Emerging Brands

Fast-casual chain Meatheads declares bankruptcy

But the 13-unit Chicago-based concept's lender is crying foul, calling the filing a "stunt" and arguing the filings were made in bad faith.
Meatheads Burgers & Fries
Photo courtesy Meatheads Burgers & Fries

Fast-casual chain Meatheads Burgers & Fries, which has received more than $2.4 million in PPP funding, has declared bankruptcy.

The chain, which lists 13 locations around the Chicago area on its website, filed for Chapter 11 protection in the Northern District of Illinois on Friday, as did its owner Crave Brands, LLC.

But the company's lender is not so sure. LQD Financial Corp. filed a motion to dismiss the case Tuesday, saying the bankruptcy filing was a “stunt Crave’s former manager pulled to stay in charge” and that the filings were made in bad faith.

In its Chapter 11 filing, Meatheads said it had liabilities totaling $8.4 million with total assets of $6.7 million. The chain received a Paycheck Protection Program loan of $982,112 in 2020 and nearly $1.44 million in PPP funding during the second round this year. Crave Brands, LLC, the owner of Meatheads which also filed for bankruptcy protection on Friday, received an Economic Injury Disaster Loan for $149,000.

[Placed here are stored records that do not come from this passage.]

(* ===== verification/PostgresTests.v ===== *)
(** * The unit tests of [src/src/postgres/mod.rs]

    Those of its functions; the other two look for clauses in the SQL text,
    which is a definition here. *)

From S2P Require Import Prelude BTree Event Codec Backoff HexUuid Store Sql SqlTable Testing.

Module PostgresTests.

Definition never_clamps_to_the_parked_ceiling : pure_test :=
  _ <-- assert_eq (clamp_i64 u64_max) PARKED_AS_I64;
  _ <-- assert_eq (clamp_i64 1000) 1000;
  _ <-- assert_eq (unclamp_u64 1000) 1000;
  assert_eq (unclamp_u64 i64_max) i64_max.

(** [m.contains(..)], of a text that begins with it. *)
Definition event_row_decode_rejects_corrupt_ids : pure_test :=
  headers <-- unwrapped (encode_headers []);
  err <-- unwrapped_err (event_from_row (lit "not-a-uuid") (lit "orders") (lit "p") headers 0 0 None);
  assert (match err with
          | Backend m => bool_decide (take 16 m = lit "corrupt event id")
          | _ => false
          end).

Definition all : list pure_test :=
  [never_clamps_to_the_parked_ceiling; event_row_decode_rejects_corrupt_ids].

Lemma postgres_tests_pass : forallb passes all = true.
Proof. vm_eq. Qed.
End PostgresTests.
(* ===== verification/IntegrationTests.v ===== *)
(** * The integration tests of [tests/]

    [tests/integration.rs] and [tests/sqlite_outbox.rs], statement by statement,
    through the public surface of the crate.  A temporary directory is a file
    with no tables; a restart reopens it.  The dispatcher is executed by
    [Driver.v]; the test of a tripped breaker is in [BreakerTests.v]. *)

From S2P Require Import Prelude BTree Utf8 Event Truncate Backoff Float HexUuid Store Memory Sql SqlTable Sqlite Metrics Dispatch Driver.
From S2P Require Import Samples Testing DispatchTests.

Import Dispatch DispatchTests.

Module IntegrationTests.

#[local] Existing Instance admits_all.
#[local] Existing Instance Memory.MemoryStore.

(** ** Calls on any store, as the tests make them *)

Section calls.
Context {S : Type} `{OS : !OutboxStore S}.

Definition count (m : M S StoreError Z) (n : Z) : test S := c <-- unwrap m; assert_eq c n.
Definition none_due (limit now : Z) : test S := due <-- unwrap (fetch_due limit now); assert_eq due [].
Definition due_len (limit now n : Z) : test S := due <-- unwrap (fetch_due limit now); assert_eq (len due) n.
Definition sorted_stamps (due : list OutboxEvent) : test S :=
  let stamps := ev_created_at <$> due in assert_eq stamps (sort_by (fun t => t) stamps).

(** The dispatcher on the store at hand, until it is as wished; then
    [shutdown], and [run] returns.  The number of sends. *)
Definition dispatch_until (wished : S -> bool) (c : DispatcherConfig)
    (sender : nat -> OutboxEvent -> sent) : M S panic Z := fun s =>
  match run_until wished (from_secs 5) c sender s tt with
  | (_, Ok out) => (out.1, Ok (len out.2))
  | (_, Err p) => (s, Err p)
  end.

Definition counts (m : M S StoreError Z) (p : Z -> bool) (s : S) : bool :=
  match (m s).2 with Ok n => p n | Err _ => false end.
End calls.

(** ** [tests/integration.rs] *)

Definition append_is_idempotent_on_id_across_dyn_stores : test Memory.Inner :=
  e <-- event 1 (lit "orders") 1000;
  _ <-- unwrap (append e);
  _ <-- unwrap (append e);
  let e := set_attempts 7 e in
  _ <-- unwrap (append e);
  _ <-- count pending_count 1;
  due <-- unwrap (fetch_due 10 2000);
  _ <-- assert_eq (len due) 1;
  assert_eq (ev_attempts <$> head due) (Some 0).

Definition fetch_due_ordering_and_filtering : test Memory.Inner :=
  _ <-- for_each [(1, 3000); (2, 1000); (3, 2000)] (fun p =>
          e <-- event p.1 (lit "orders") p.2; unwrap (append e));
  future <-- event 4 (lit "orders") 9999;
  _ <-- unwrap (append future);
  _ <-- none_due 10 999;
  _ <-- due_len 10 1000 1;
  due <-- unwrap (fetch_due 10 3000);
  _ <-- assert_eq (len due) 3;
  _ <-- sorted_stamps due;
  first <-- some (head due);
  _ <-- unwrap (mark_failed (ev_id first) (lit "parked") NEVER);
  _ <-- due_len 10 3000 2;
  _ <-- count pending_count 3;
  count parked_count 1.

Definition decimal_digit (n : Z) : str := [n + 48].

Definition backoff_schedule_parks_after_max_attempts : test Memory.Inner :=
  let policy := {| base := from_millis 10; factor := f64_two; cap := from_millis 100; max_attempts := 4 |} in
  _ <-- for_each (seqZ 0 40) (fun attempt =>
          _ <-- assert (if attempt =? 0 then 0 <=? exponential_delay policy 0
                        else exponential_delay policy (attempt - 1) <=? exponential_delay policy attempt);
          assert (exponential_delay policy attempt <=? cap policy));
  e <-- event 1 (lit "orders") 1000;
  _ <-- unwrap (append e);
  _ <-- for_each (seqZ 1 4) (fun attempt =>
          let retry_at := if attempt <? 4 then attempt * 10 else NEVER in
          unwrap (mark_failed (ev_id e) (lit "failure " ++ decimal_digit attempt) retry_at));
  _ <-- count pending_count 0;
  _ <-- count parked_count 1;
  assert (is_exhausted policy 4).

Definition parking_config : DispatcherConfig :=
  mkConfig (from_millis 10) default_fetch_batch DEFAULT_CONCURRENCY
    {| base := from_millis 5; factor := f64_two; cap := from_millis 20; max_attempts := 3 |} tt.

Definition dispatcher_parks_event_after_max_failures : test Memory.Inner :=
  e <-- event 1 (lit "orders") 0;
  _ <-- unwrap (append e);
  let sender := static_sender (fun _ => Err (Delivery (lit "down"))) in
  _ <-- dispatch_until (counts parked_count (fun n => 1 <=? n)) parking_config sender;
  _ <-- count pending_count 0;
  count parked_count 1.

Definition dispatcher_defaults_match_documentation : pure_test :=
  let config := default_config in
  _ <-- assert_eq (poll_interval config) DEFAULT_POLL_INTERVAL;
  _ <-- assert_eq (concurrency config) DEFAULT_CONCURRENCY;
  _ <-- assert_eq (fb_max (fetch_batch config)) 100;
  _ <-- assert_eq (fb_min (fetch_batch config)) 10;
  _ <-- assert_eq (fb_park_after (fetch_batch config)) 60;
  _ <-- assert_eq DEFAULT_BATCH_SIZE 100;
  _ <-- assert_eq (base (backoff config)) (base default_policy);
  _ <-- assert_eq (cap (backoff config)) (cap default_policy);
  assert_eq (max_attempts (backoff config)) (max_attempts default_policy).

Definition memory_store_dead_letters_are_a_documented_no_op : test Memory.Inner :=
  e <-- event 1 (lit "orders") 1000;
  _ <-- unwrap (append e);
  _ <-- unwrap (dead_letter test_clock e (lit "rerouted to support"));
  letters <-- unwrap (dead_letters 10);
  _ <-- assert_eq letters [];
  count pending_count 1.

(** [matches!(.., Err(..))] of the two constructors of [EventError]. *)
Definition typed_errors_surface : pure_test :=
  err <-- unwrapped_err (new_nth 1 (lit "BAD TOPIC") []);
  _ <-- assert (match err with EInvalidTopic _ => true | _ => false end);
  err <-- unwrapped_err (event_id_parse (lit "garbage"));
  _ <-- assert (match err with EInvalidId _ => true | _ => false end);
  _ <-- assert_eq (store_error_to_string (fun s => s) (Backend (lit "x"))) (lit "outbox store backend failure: x");
  assert_eq (dispatch_error_to_string (Delivery (lit "y"))) (lit "delivery failed: y").

Definition public_api_smoke : pure_test :=
  let id := now_v7 1 in
  _ <-- assert_eq (len (event_id_to_string id)) 36;
  _ <-- assert_eq NEVER u64_max;
  e <-- unwrapped (new_nth 2 (lit "a.b-c_d9") (lit "x"));
  _ <-- assert_eq (ev_topic e) (lit "a.b-c_d9");
  assert_eq (max_attempts default_policy) 12.

(** ** The same on SQLite *)

Import Sqlite.

Abbreviation db := (Conn Tables).

(** [i.to_le_bytes()] of a small [u32]. *)
Definition small_le_bytes (i : Z) : bytes := [i; 0; 0; 0].

(** The store dropped, and the file opened again. *)
Definition restart : test db := fun c =>
  match Sqlite.open (Ok (mkConn (file_of (tables c)) [])) with
  | Ok c' => (c', Ok tt)
  | Err _ => (c, Err Panicked)
  end.

Definition fast_poll : DispatcherConfig :=
  mkConfig (from_millis 10) default_fetch_batch DEFAULT_CONCURRENCY default_policy tt.

(** Delivered as many as appended: the sends are counted by the driver. *)
Definition end_to_end (topic : str) (n : Z) : test db :=
  _ <-- for_each (seqZ 0 n) (fun i =>
          e <-- event (i + 1) topic 0;
          unwrap (append (set_payload (small_le_bytes i) e)));
  delivered <-- dispatch_until (counts pending_count (fun p => p =? 0)) fast_poll
                  (static_sender (fun _ => Ok tt));
  _ <-- assert_eq delivered n;
  _ <-- count pending_count 0;
  _ <-- restart;
  count pending_count 0.

Definition dispatcher_end_to_end_sqlite_tempdir_shutdown_within_2s : test db :=
  _ <-- end_to_end (lit "orders") 5;
  count parked_count 0.

Definition dispatcher_park_then_operator_dead_letter_flow : test db :=
  e <-- event 1 (lit "orders.order-refused") 0;
  _ <-- unwrap (append e);
  let sender := static_sender (fun _ => Err (Delivery (lit "410 gone"))) in
  _ <-- dispatch_until (counts parked_count (fun n => 1 <=? n)) parking_config sender;
  letters <-- unwrap (dead_letters 10);
  _ <-- assert_eq letters [];
  _ <-- none_due 10 u64_max;
  _ <-- unwrap (dead_letter test_clock e (lit "destination decommissioned 2026-10-03"));
  _ <-- count parked_count 0;
  _ <-- count pending_count 0;
  letters <-- unwrap (dead_letters 10);
  _ <-- assert_eq (len letters) 1;
  letter <-- some (head letters);
  _ <-- assert_eq (ev_id letter.1) (ev_id e);
  _ <-- assert_eq (ev_topic letter.1) (lit "orders.order-refused");
  assert_eq letter.2 (lit "destination decommissioned 2026-10-03").

(** ** [tests/sqlite_outbox.rs] *)

Definition lifecycle_append_due_failed_dispatched : test db :=
  e <-- event 1 (lit "orders.order-placed") 1000;
  _ <-- unwrap (append e);
  _ <-- none_due 10 999;
  due <-- unwrap (fetch_due 10 1000);
  _ <-- assert_eq (len due) 1;
  first <-- some (head due);
  _ <-- assert_eq (ev_id first) (ev_id e);
  _ <-- assert_eq (ev_topic first) (lit "orders.order-placed");
  _ <-- unwrap (mark_failed (ev_id e) (lit "503 service unavailable") 2000);
  _ <-- none_due 10 1999;
  due <-- unwrap (fetch_due 10 2000);
  first <-- some (head due);
  _ <-- assert_eq (ev_attempts first) 1;
  _ <-- assert_eq (ev_last_error first) (Some (lit "503 service unavailable"));
  _ <-- unwrap (mark_dispatched test_clock (ev_id e));
  _ <-- none_due 10 u64_max;
  _ <-- count pending_count 0;
  count parked_count 0.

Definition append_is_idempotent_on_id : test db :=
  e <-- event 1 (lit "payments.settled") 1000;
  _ <-- for_each (seqZ 0 3) (fun _ => unwrap (append e));
  count pending_count 1.

Definition parking_keeps_events_replayable : test db :=
  e <-- event 1 (lit "orders") 1000;
  _ <-- unwrap (append e);
  _ <-- unwrap (mark_failed (ev_id e) (lit "exhausted retries") NEVER);
  _ <-- count pending_count 0;
  _ <-- count parked_count 1;
  _ <-- none_due 10 u64_max;
  _ <-- unwrap (mark_failed (ev_id e) (lit "operator replay") 5000);
  due <-- unwrap (fetch_due 10 5000);
  _ <-- assert_eq (len due) 1;
  first <-- some (head due);
  assert_eq (ev_attempts first) 2.

Definition fetch_due_orders_by_next_attempt_then_id : test db :=
  _ <-- for_each [(1, 4000); (2, 2000); (3, 4000); (4, 3000)] (fun p =>
          e <-- event p.1 (lit "orders") p.2; unwrap (append e));
  due <-- unwrap (fetch_due 10 4000);
  _ <-- assert_eq (len due) 4;
  sorted_stamps due.

Definition events_survive_a_restart_and_replay : test db :=
  first <-- event 1 (lit "orders.order-placed") 1000;
  second <-- event 2 (lit "orders.order-placed") 1000;
  _ <-- unwrap (append first);
  _ <-- unwrap (append second);
  _ <-- unwrap (mark_dispatched test_clock (ev_id first));
  _ <-- restart;
  _ <-- count pending_count 1;
  due <-- unwrap (fetch_due 10 2000);
  _ <-- assert_eq (len due) 1;
  _ <-- assert_eq (ev_id <$> head due) (Some (ev_id second));
  count parked_count 0.

Definition dead_letters_survive_a_restart : test db :=
  e <-- event 1 (lit "orders.order-refused") 1000;
  _ <-- unwrap (append e);
  _ <-- unwrap (dead_letter test_clock e (lit "destination decommissioned"));
  _ <-- count pending_count 0;
  _ <-- restart;
  _ <-- count pending_count 0;
  _ <-- count parked_count 0;
  letters <-- unwrap (dead_letters 10);
  _ <-- assert_eq (len letters) 1;
  assert_eq (snd <$> head letters) (Some (lit "destination decommissioned")).

Definition dispatcher_end_to_end_on_sqlite : test db :=
  _ <-- end_to_end (lit "orders.order-placed") 8;
  none_due 10 u64_max.

Definition dispatcher_failure_parks_on_sqlite : test db :=
  e <-- event 1 (lit "orders") 0;
  _ <-- unwrap (append e);
  let sender := static_sender (fun _ => Err (Delivery (lit "down"))) in
  _ <-- dispatch_until (counts parked_count (fun n => 1 <=? n)) parking_config sender;
  count pending_count 0.

(** [message.contains(needle)]. *)
Fixpoint contains (needle s : str) : bool :=
  bool_decide (needle `prefix_of` s) || match s with [] => false | _ :: s => contains needle s end.

(** The row inserted behind the store's back, through [raw_connection]. *)
Definition corrupt_row : Row :=
  mkRow (lit "not-a-uuid") (lit "orders") [0] [0; 0; 0; 0] 0 0 0 None None.

Definition corrupt_state_surfaces_as_backend_error : test db :=
  _ <-- unwrap (update (with_events (insert (r_id corrupt_row) corrupt_row)));
  err <-- unwrap_err (fetch_due 10 1000);
  assert (match err with Backend message => contains (lit "corrupt event id") message | _ => false end).

Definition on_a_fresh_store (t : test db) : bool :=
  match open_in_memory (Ok []) with Ok c => passes_on c t | Err _ => false end.

Definition values : list pure_test :=
  [dispatcher_defaults_match_documentation; typed_errors_surface; public_api_smoke].
Definition in_process : list (test Memory.Inner) :=
  [append_is_idempotent_on_id_across_dyn_stores; fetch_due_ordering_and_filtering;
   backoff_schedule_parks_after_max_attempts; dispatcher_parks_event_after_max_failures;
   memory_store_dead_letters_are_a_documented_no_op].
Definition on_sqlite : list (test db) :=
  [dispatcher_end_to_end_sqlite_tempdir_shutdown_within_2s; dispatcher_park_then_operator_dead_letter_flow;
   lifecycle_append_due_failed_dispatched; append_is_idempotent_on_id; parking_keeps_events_replayable;
   fetch_due_orders_by_next_attempt_then_id; events_survive_a_restart_and_replay; dead_letters_survive_a_restart;
   dispatcher_end_to_end_on_sqlite; dispatcher_failure_parks_on_sqlite; corrupt_state_surfaces_as_backend_error].

Lemma integration_tests_pass :
  forallb passes values = true /\ forallb (passes_on Memory.new) in_process = true /\
  forallb on_a_fresh_store on_sqlite = true.
Proof. split; [vm_eq|]. split; vm_eq. Qed.
End IntegrationTests.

Meatheads did not immediately respond to a Restaurant Business request to comment on the bankruptcy filing.  

Meatheads took out a loan from LQD in February 2019 that matured at the end of last month, according to the filing. The chain owes $6.65 million on the loan in principal, plus accrued interest at the rate of 17% per year.

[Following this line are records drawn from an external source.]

(* ===== verification/UnitTests.v ===== *)
(** * The tests pass

    Every translated test of [src/src] and of [tests/], run on the model. *)

From S2P Require Import Prelude Event Store Memory Testing CoreTests MemoryTests SqliteTests PostgresTests DispatchTests.
From S2P Require Import IntegrationTests PgIntegrationTests BreakerTests.

(** The program's own expectations hold of the model: each translated
    [#[test]] of the data modules, of [MemoryStore], of [SqliteStore], of the
    Postgres helpers and of the dispatcher passes, and so do the integration
    tests on the in-process store, on SQLite across restarts, and on Postgres,
    those of a tripped breaker and of the exported metrics on a breaker with the
    documented behaviour, and the property test over its whole range. *)
Lemma unit_tests_pass :
  forallb passes core_tests = true /\
  forallb (passes_on Memory.new) MemoryTests.all = true /\
  forallb SqliteTests.runs SqliteTests.all = true /\
  forallb passes PostgresTests.all = true /\
  forallb passes DispatchTests.all = true /\
  (forallb passes IntegrationTests.values = true /\
   forallb (passes_on Memory.new) IntegrationTests.in_process = true /\
   forallb IntegrationTests.on_a_fresh_store IntegrationTests.on_sqlite = true) /\
  forallb PgIntegrationTests.connected PgIntegrationTests.all = true /\
  forallb id BreakerTests.all = true /\ BackoffTests.property_holds = true.
Proof.
  split; [exact core_tests_pass|]. split; [exact MemoryTests.memory_tests_pass|].
  split; [exact SqliteTests.sqlite_tests_pass|]. split; [exact PostgresTests.postgres_tests_pass|].
  split; [exact DispatchTests.dispatch_tests_pass|].
  split; [exact IntegrationTests.integration_tests_pass|]. split; [exact PgIntegrationTests.pg_integration_tests_pass|].
  split; [exact BreakerTests.breaker_tests_pass|exact BackoffTests.property_test_passes].
Qed.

According to LQD’s dismissal filing, the firm lent $6.65 million to Meatheads and Crave to allow Crave’s former manager Steve Karfaridis and Michael Webb, “the putative CFO,” to acquire Crave and Meatheads.

Meatheads has 75 full-time and 86 part-time employees.

Meatheads was founded by former Potbelly Sandwich Shop executive Tom Jednorowicz in 2007. Jednorowicz left Meatheads in 2019 after selling the company to Crave Brands, LLC, according to his LinkedIn.

The chain saw an 18.9% drop in sales from 2019 to 2020, according to RB sister firm Technomic.

A number of fast casuals have struggled during the pandemic, particularly those with real estate portfolios focused on central business district locations. But restaurants of all types have been hard hit by the crisis, with some 36 bankruptcy filings by chains and large franchisees since March 2020.